И вот ценою колоссальных усилий, творческих лишений, (утешала мысль, что только свой театр даст настоящее искусство) она добилась желанной цели. С открытием собственного театра она вступила на путь настоящей борьбы. Комиссаржевская создавала театр не для пущей славы (большей, казалось, и желать невозможно). Но слишком часто за прошедшие годы ей случалось вступать в компромиссы. То официальный режим императорской сцены или, того хуже, — посредственная антреприза да скучные провинциальные труппы. И следовало мириться со многим ради главного — возможности творить. Как художник, она не могла не понимать всей пагубности компромиссов. Свой театр мог устранить самую почву для сделок с совестью. Коллективное усилие должно было приблизить ее к тому искусству, о котором мечталось.
Нечего и говорить о том, что театр Комиссаржевской не мог стать собранием случайных актеров с кассовым репертуаром. Когда был решен вопрос материальный и шесть пайщиков (В. Ф. Комиссаржевская, К. В. Бравич, М. С. Завойко, Ф. Ф. Комиссаржевский, {92} Н. А. Попов, Н. Д. Красов) внесли необходимую сумму — около 70 тысяч рублей, встал вопрос о художественных задачах нового дела.
Комиссаржевская хотела найти пьесы, где протест звучал бы впрямую.
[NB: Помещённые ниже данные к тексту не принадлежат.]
(** * Navidrome JSON:API helpers: query translation and pagination links

    A shallow embedding of [server/api/helpers.go] together with the parts
    of the Go standard library that the file calls ([strings], [unicode],
    [unicode/utf8], [strconv], [net/url], [net/http]) and the handful of
    [squirrel] predicate constructors it uses.

    Go strings are byte sequences, so they are embedded as [string] (a list
    of 8-bit [ascii]); [int32] values are embedded as [Z] with the
    two's-complement wrap-around written out. *)

From Stdlib Require Import ZArith List String Ascii Bool Lia DecimalString.
From Stdlib Require Import Sorting.Sorted Sorting.Permutation.
From Stdlib Require OrderedTypeEx DecimalZ DecimalPos.
Import ListNotations.

Local Open Scope string_scope.
Local Open Scope Z_scope.

(** ** Bytes and slices *)

Definition byte_val (c : ascii) : Z := Z.of_N (N_of_ascii c).

Definition byte_of (z : Z) : ascii := ascii_of_N (Z.to_N (z mod 256)).

(** [s[lo:hi]] for [0 <= lo <= hi <= len(s)]. *)
Definition slice (s : string) (lo hi : nat) : string :=
  substring lo (hi - lo) s.

(** [s[lo:]]. *)
Definition slice_from (s : string) (lo : nat) : string :=
  slice s lo (String.length s).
Не робкое касание этой темы, а разговор в полный голос, силой которого была бы идейная и художественная убедительность. Вместе с театром надо было преодолеть темы отчаяния, безысходности, усилить протестантский, как говорили современники, смысл страданий; утвердить революционное содержание современной жизни, поднять философские вопросы современности. В сфере этих высоких идей нельзя было забыть о человеке, о его победах и потерях. Актриса надеялась идейно и эстетически обновить лирическую тему. Найти ей место в новой жизни. Таким представлялся Комиссаржевской репертуар театра. Столь же принципиально следовало произвести отбор труппы.
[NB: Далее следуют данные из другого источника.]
Lemma rstrip_append (a b : string) :
  b ≠ "" → Py.rstrip b = b → Py.rstrip (a +:+ b) = a +:+ b.
Proof.
  intros Hb Hr. induction a as [|c a IH]; [by rewrite append_nil|].
  rewrite append_cons. cbn [Py.rstrip]. rewrite IH.
  destruct (a +:+ b) eqn:E; [|done].
  destruct a; [by rewrite append_nil in E|by rewrite append_cons in E].
Qed.

Lemma append_empty_r (a : string) : a +:+ "" = a.
Proof. induction a as [|c a IH]; [done|]. by rewrite append_cons, IH. Qed.

(** Joining cleaned strings gives a cleaned string. *)
Lemma stripped_append (a b : string) :
  stripped a → stripped b → stripped (a +:+ b).
Proof.
  intros [Hal Har] [Hbl Hbr].
  destruct a as [|c a]; [by rewrite append_nil|].
  destruct b as [|d b]; [by rewrite append_empty_r|].
  split; [by apply lstrip_append|by apply rstrip_append].
Qed.

(** The text of an element, taken with [strip=True], has no white space
    at either end. *)
Lemma get_text_stripped (n : node) : stripped (Bs4.get_text true n).
Proof.
  induction n as [s|s|s|name attrs cs IH] using node_forall_ind.
  - apply strip_stripped.
  - apply stripped_empty.
  - apply stripped_empty.
  - cbn [Bs4.get_text]. induction IH as [|c cs Hc _ IHcs]; [apply stripped_empty|].
    by apply stripped_append.
Qed.

(** The text that [_normalize_text] returns is not empty and has no
    white space at either end. *)
Lemma normalize_text_stripped (value : pyval) (text : string) :
  _normalize_text value = Some text → text ≠ "" ∧ stripped text.
Proof.
  destruct value as [|s|n]; [done|..]; cbn; unfold Py.or_None; intros H.
  - pose proof (strip_stripped s) as Hs.
    destruct (Py.strip s); simplify_eq/=. done.
  - pose proof (get_text_stripped n) as Hs.
    destruct (Bs4.get_text true n); simplify_eq/=. done.
Qed.

End strip_facts.

(** X1: what [_normalize_text] returns is never the empty string and
    has no white space at either end; normalizing it again changes
    nothing. *)
Theorem normalize_text_cleaned (value : pyval) (text : string) :
  _normalize_text value = Some text →
  text ≠ "" ∧ Py.strip text = text ∧ _normalize_text (PStr text) = Some text.
Proof.
  intros [Hne Hs%stripped_strip]%normalize_text_stripped.
  split; [done|]. split; [done|].
  cbn. rewrite Hs. by destruct text.
Qed.

Lemma normalize_text_cleaned_witness :
  _normalize_text (PStr "  Breaking news ") = Some "Breaking news"
  ∧ _normalize_text (PStr "Breaking news") = Some "Breaking news".
Proof.
  split; [reflexivity|].
  exact (proj2 (proj2 (normalize_text_cleaned (PStr "  Breaking news ")
                         "Breaking news" eq_refl))).
Defined.

(** ** Title Extractor *)

(** X2: a title that [title_finder] returns has no white space at
    either end; it is the empty string, not absence, exactly when the
    page has no [h1] and the [content] of its [og:title] is white space
    only. *)
Lemma title_strategy_stripped (doc : soup) (s : string) :
  title_strategy doc = Some s → s ≠ "" ∧ Py.strip s = s.
Proof.
  unfold title_strategy. destruct (Bs4.find (Bs4.named "title") doc) as [n|]; [|done].
  change (Some n ≫= _) with (_normalize_text (PTag n)).
  by intros [Hne Hs%stripped_strip]%normalize_text_stripped.
Qed.

(** Every title that [title_finder] returns is stripped. *)
Lemma title_finder_strip (doc : soup) (s : string) :
  title_finder (Some doc) = Some s → Py.strip s = s.
Proof.
  rewrite title_finder_og.
  destruct (Bs4.find (Bs4.named "h1") doc) as [h1|].
  - by intros [_ Hs%stripped_strip]%normalize_text_stripped.
  - unfold og_strategy. destruct (Py.if_truthy (og_content doc)) as [content|].
    + cbn. intros [= <-]. apply strip_idem.
    + cbn [fmap option_fmap option_map first_success].
      destruct (title_strategy doc) as [s'|] eqn:Et; [|done]. intros [= ->].
      by apply title_strategy_stripped in Et as [_ ?].
Qed.

Theorem title_finder_stripped (doc : soup) (s : string) :
  title_finder (Some doc) = Some s →
  Py.strip s = s
  ∧ (s = "" ↔
     Bs4.find (Bs4.named "h1") doc = None
     ∧ ∃ content, og_content doc = Some content ∧ content ≠ "" ∧ Py.strip content = "").
Proof.
  intros H. split; [by apply (title_finder_strip doc)|].
  revert H. rewrite title_finder_og.
  destruct (Bs4.find (Bs4.named "h1") doc) as [h1|] eqn:Eh.
  - intros [Hne _]%normalize_text_stripped. split; [done|]. by intros [? _].
  - unfold og_strategy.
    destruct (Py.if_truthy (og_content doc)) as [content|] eqn:Eo.
    + cbn. intros [= <-].
      unfold Py.if_truthy, Py.or_None in Eo.
      destruct (og_content doc) as [[|c og]|]; simplify_eq/=.
      split.
      * intros H. split; [done|]. by exists (String c og).
      * by intros [_ (content & [= <-] & _ & H)].
    + cbn [fmap option_fmap option_map first_success].
      destruct (title_strategy doc) as [s'|] eqn:Et; [|done]. intros [= ->].
      apply title_strategy_stripped in Et as [Hne _]. split; [done|].
      intros [_ (content & Hc & Hcne & _)]. rewrite Hc in Eo.
      by destruct content.
Qed.

Lemma title_finder_stripped_witness :
  title_finder (Some doc_blank_og) = Some ""
  ∧ ∃ content, og_content doc_blank_og = Some content
               ∧ content ≠ "" ∧ Py.strip content = "".
Proof.
  split; [reflexivity|].
  exact (proj2 (proj1 (proj2 (title_finder_stripped doc_blank_og "" eq_refl)) eq_refl)).
Defined.

(** ** Body Extractor *)

Section decompose_facts.

(** On an element free of ad containers [decompose] has nothing to
    take out. *)
Lemma decompose_ad_free_id (n : node) :
  ad_free n = true → Bs4.decompose is_ad_div n = n.
Proof.
  induction n as [s|s|s|name attrs cs IH] using node_forall_ind; [done..|].
  rewrite ad_free_Tag, decompose_Tag. intros [_ Hcs]%andb_true_iff. f_equal.
  induction IH as [|c cs Hc _ IHcs]; [done|].
  cbn [forallb] in Hcs. apply andb_true_iff in Hcs as [Hc' Hcs].
  cbn [Bs4.decompose_all]. rewrite (ad_free_not_ad c Hc'). by rewrite Hc, IHcs.
Qed.

Lemma decompose_all_ad_free_id (doc : soup) :
  forallb ad_free doc = true → Bs4.decompose_all is_ad_div doc = doc.
Proof.
  induction doc as [|c doc IH]; [done|]. cbn [forallb].
  intros [Hc Hdoc]%andb_true_iff. cbn [Bs4.decompose_all].
  by rewrite (ad_free_not_ad c Hc), decompose_ad_free_id, IH.
Qed.

End decompose_facts.

(** X4: the clean-up of [body_finder] happens once: on the document
    that a call leaves behind, a second call changes nothing and
    returns the same element; a page without ad containers is not
    changed at all. *)
Theorem body_finder_idempotent (doc : option soup) :
  body_finder (body_finder doc).1 = body_finder doc
  ∧ (∀ d, doc = Some d → forallb ad_free d = true → (body_finder doc).1 = doc).
Proof.
  destruct doc as [d|]; [|by split].
  split.
  - cbn [body_finder fst].
    by rewrite (decompose_all_ad_free_id _ (decompose_all_ad_free d)).
  - intros d' [= <-] Hfree. cbn [body_finder fst].
    by rewrite (decompose_all_ad_free_id _ Hfree).
Qed.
Практически же громада замыслов Комиссаржевской воплотилась в формы уже известные, повторив то, что было открыто Московским Художественным театром. Создание нового сценического коллектива в XX веке требовало прежде всего режиссера-новатора, которого у Комиссаржевской не было. Приглашенные в драматический театр режиссеры Н. А. Попов, И. А. Тихомиров, А. П. Петровский, Н. Н. Арбатов принадлежали по настроению к художественникам. На деле это означало их творческую ограниченность и способность следовать пусть лучшим, но чужим образцам.
Революция, произведенная Художественным театром, доказала эстетическую несостоятельность старого сценического искусства. Однако прямые подражания не могли быть плодотворны. Не случайно замыслы Станиславского о создании филиалов МХТ в провинции не осуществились. Такой путь образования театров был бы административной мерой искусства. Но характерно, что лучшие новые театры того времени поначалу шли след в след за Станиславским.
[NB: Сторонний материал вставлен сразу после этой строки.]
(** * check-services.py: Tor hidden service checker

    A shallow embedding of [check-services.py] and the properties its
    specification states about it.

    Python [str] values are modelled as lists of characters ([list ascii]);
    non-ASCII literals (the status glyphs) appear as their UTF-8 bytes, the
    encoding with which every file of the program is read and written. A
    search for a whole string in UTF-8 text finds the occurrences the search
    over code points finds, since no character's encoding starts inside the
    encoding of another. Python integers are [Z] where the code computes
    with them as indices ([str.find] returns [-1] when nothing is found) and
    [nat] where they are lengths.

    The effects of the program (files, standard output, GET requests, the
    clock) are the fields of a [world] that every function passes on;
    exceptions are the [Raise] results of a small state and error monad.
    Files are opened in text mode: reading translates the line endings
    ["\r\n"] and ["\r"] to ["\n"] and can fail, and so can writing, which
    empties the file first. The line separator of the system is the line
    feed, as on every POSIX system, so that the text written reaches the
    file as it is. *)

From Stdlib Require Import Ascii DecimalString.
From Stdlib Require String.
From stdpp Require Import gmap strings list.

Abbreviation str := (list ascii).
(** * Hints and tactics *)

Create HintDb fits.
#[export] Hint Resolve wrap_fits fits_land_l fits_land_r fits_lor fits_lxor
  fits_shiftr clear_bits_fits : fits.
#[export] Hint Extern 1 (0 <= _) => lia : fits.
#[export] Hint Extern 1 (_ <= _) => lia : fits.
#[export] Hint Extern 4 (fits _ _) => (vm_compute; split; congruence) : fits.

(** Arithmetic with the wrap-arounds unfolded. *)
Ltac wrap_lia :=
  unfold fits, u8, u16, u32, u64, s32, s64, swrap, wrap in *;
  repeat match goal with
  | H : context [2 ^ ?w] |- _ =>
    let v := eval vm_compute in (2 ^ w) in progress change (2 ^ w) with v in H
  | |- context [2 ^ ?w] =>
    let v := eval vm_compute in (2 ^ w) in progress change (2 ^ w) with v
  end;
  Z.div_mod_to_equations; lia.

(** Split a [M]/[outcome] computation that returned into its steps. *)
Ltac inv_ret :=
  repeat match goal with
  | H : Ret _ = Ret _ |- _ => injection H as H
  | H : Stop _ = Ret _ |- _ => discriminate H
  | H : Stop _ = Stop _ |- _ => injection H as H
  | H : Ret _ = Stop _ |- _ => discriminate H
  | H : (_, _) = (_, _) |- _ => injection H as H
  | H : Some _ = Some _ |- _ => injection H as H
  | H : None = Some _ |- _ => discriminate H
  | H : Some _ = None |- _ => discriminate H
  end; subst.

(** Case split on the innermost scrutinee of a [match] of the goal. *)
Ltac split_match :=
  match goal with
  | |- context [match ?x with _ => _ end] =>
    lazymatch x with
    | context [match _ with _ => _ end] => fail
    | _ => destruct x eqn:?
    end
  end.

Ltac split_match_in H :=
  match type of H with
  | context [match ?x with _ => _ end] =>
    lazymatch x with
    | context [match _ with _ => _ end] => fail
    | _ => destruct x eqn:?
    end
  end.

(** Two results of the same call are equal. *)
Ltac det_ret :=
  repeat match goal with
  | H : ?x = Ret _, H' : ?x = Ret _ |- _ => rewrite H in H'; injection H' as H'; subst
  end.
Lemma setZ_alter {A} (f : A -> A) (l : list A) i x :
  nthZ l i = Some x -> setZ l i (f x) = alter f (Z.to_nat i) l.
Proof.
  unfold nthZ, setZ. destruct (0 <=? i); [|done]. intros Hx. apply list_eq. intros j.
  destruct (decide (j = Z.to_nat i)) as [->|Hj].
  - rewrite list_lookup_alter, Hx, decide_True by done.
    apply list_lookup_insert_eq. by eapply lookup_lt_Some.
  - by rewrite list_lookup_insert_ne, list_lookup_alter, decide_False by done.
Qed.

Lemma find_cr_loop_correct fuel tbl lo hi off :
  sorted_regs tbl -> Z.of_nat (length tbl) < 2 ^ 31 ->
  (forall c, tbl !! 0%nat = Some c -> cr_offset c <= off) ->
  0 <= lo <= hi + 1 -> -1 <= hi < Z.of_nat (length tbl) -> 0 <= hi ->
  hi + 1 - lo < Z.of_nat fuel ->
  (forall i c, tbl !! i = Some c -> Z.of_nat i < lo -> cr_offset c < off) ->
  (forall i c, tbl !! i = Some c -> hi < Z.of_nat i -> off < cr_offset c) ->
  find_cr_loop fuel tbl lo hi off = Ret (lookup_reg tbl off).
Proof.
  intros Hs Hlen Hfirst. revert lo hi.
  induction fuel as [|fuel IH]; intros lo hi Hlo Hhi Hhi0 Hf Hbelow Habove; [lia|].
  cbn [find_cr_loop]. change (2 ^ 31) with 2147483648 in Hlen.
  destruct (Z.leb_spec lo hi) as [Hle|Hgt].
  - assert (Hmid : Z.shiftr (u32 (hi + lo)) 1 = (hi + lo) / 2).
    { unfold u32. rewrite wrap_small by (unfold fits; change (2 ^ 32) with 4294967296; lia).
      by rewrite Z.shiftr_div_pow2 by lia. }
    rewrite Hmid. set (mid := (hi + lo) / 2).
    assert (lo <= mid <= hi) as Hm by (subst mid; Z.div_mod_to_equations; lia).
    rewrite nthZ_lookup by lia.
    destruct (lookup_lt_is_Some_2 tbl (Z.to_nat mid) ltac:(lia)) as [cr Hcr]. rewrite Hcr.
    destruct (Z.eqb_spec (cr_offset cr) off) as [E|Hne].
    { symmetry. f_equal. by eapply lookup_reg_some. }
    assert (Hu : forall x, 0 <= x <= 2147483648 -> u32 x = x).
    { intros. apply wrap_small. unfold fits. change (2 ^ 32) with 4294967296. lia. }
    destruct (Z.ltb_spec (cr_offset cr) off) as [Hlt|Hge].
    + rewrite Hu by lia. apply IH; try lia; [|done]. intros i c Hi Hi'.
      destruct (decide (i = Z.to_nat mid)) as [->|]; [congruence|].
      enough (cr_offset c < cr_offset cr) by lia. by apply (Hs i (Z.to_nat mid)); [lia| |].
    + assert (mid <> 0).
      { intros E0. rewrite E0 in Hcr. apply Hfirst in Hcr. lia. }
      rewrite Hu by lia. apply IH; try lia; [done|]. intros i c Hi Hi'.
      destruct (decide (i = Z.to_nat mid)) as [->|]; [simplify_eq; lia|].
      enough (cr_offset cr < cr_offset c) by lia. by apply (Hs (Z.to_nat mid) i); [lia| |].
  - f_equal. symmetry. apply lookup_reg_none. intros i c Hi.
    destruct (Z.lt_ge_cases (Z.of_nat i) lo); [specialize (Hbelow i c Hi); lia|].
    specialize (Habove i c Hi). lia.
Qed.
Товарищество Новой Драмы, основанное Мейерхольдом, в первом сезоне 1902/03 года целиком повторило принципы МХТ. Исторически этот путь подражания был неизбежен, ибо слишком велик был авторитет художественников. Но через год, поняв неплодотворность повторения, Мейерхольд займется поисками новой театральной эстетики. Комиссаржевской понадобилось два года, чтобы понять, что нельзя считать творческим принципом повторение задач своего старшего московского собрата. Пока актриса надеялась и верила.
{93} Она отказалась назвать театр своим именем. Сознательно поставила первым спектаклем «Уриеля Акосту», в котором не была занята. Хотела общаться со зрителем через труд всего коллектива. Мечтала, чтобы каждая постановка — с нею ли, без нее ли — была равносильна успеху ее имени, но значительнее по масштабам, совершеннее по результатам.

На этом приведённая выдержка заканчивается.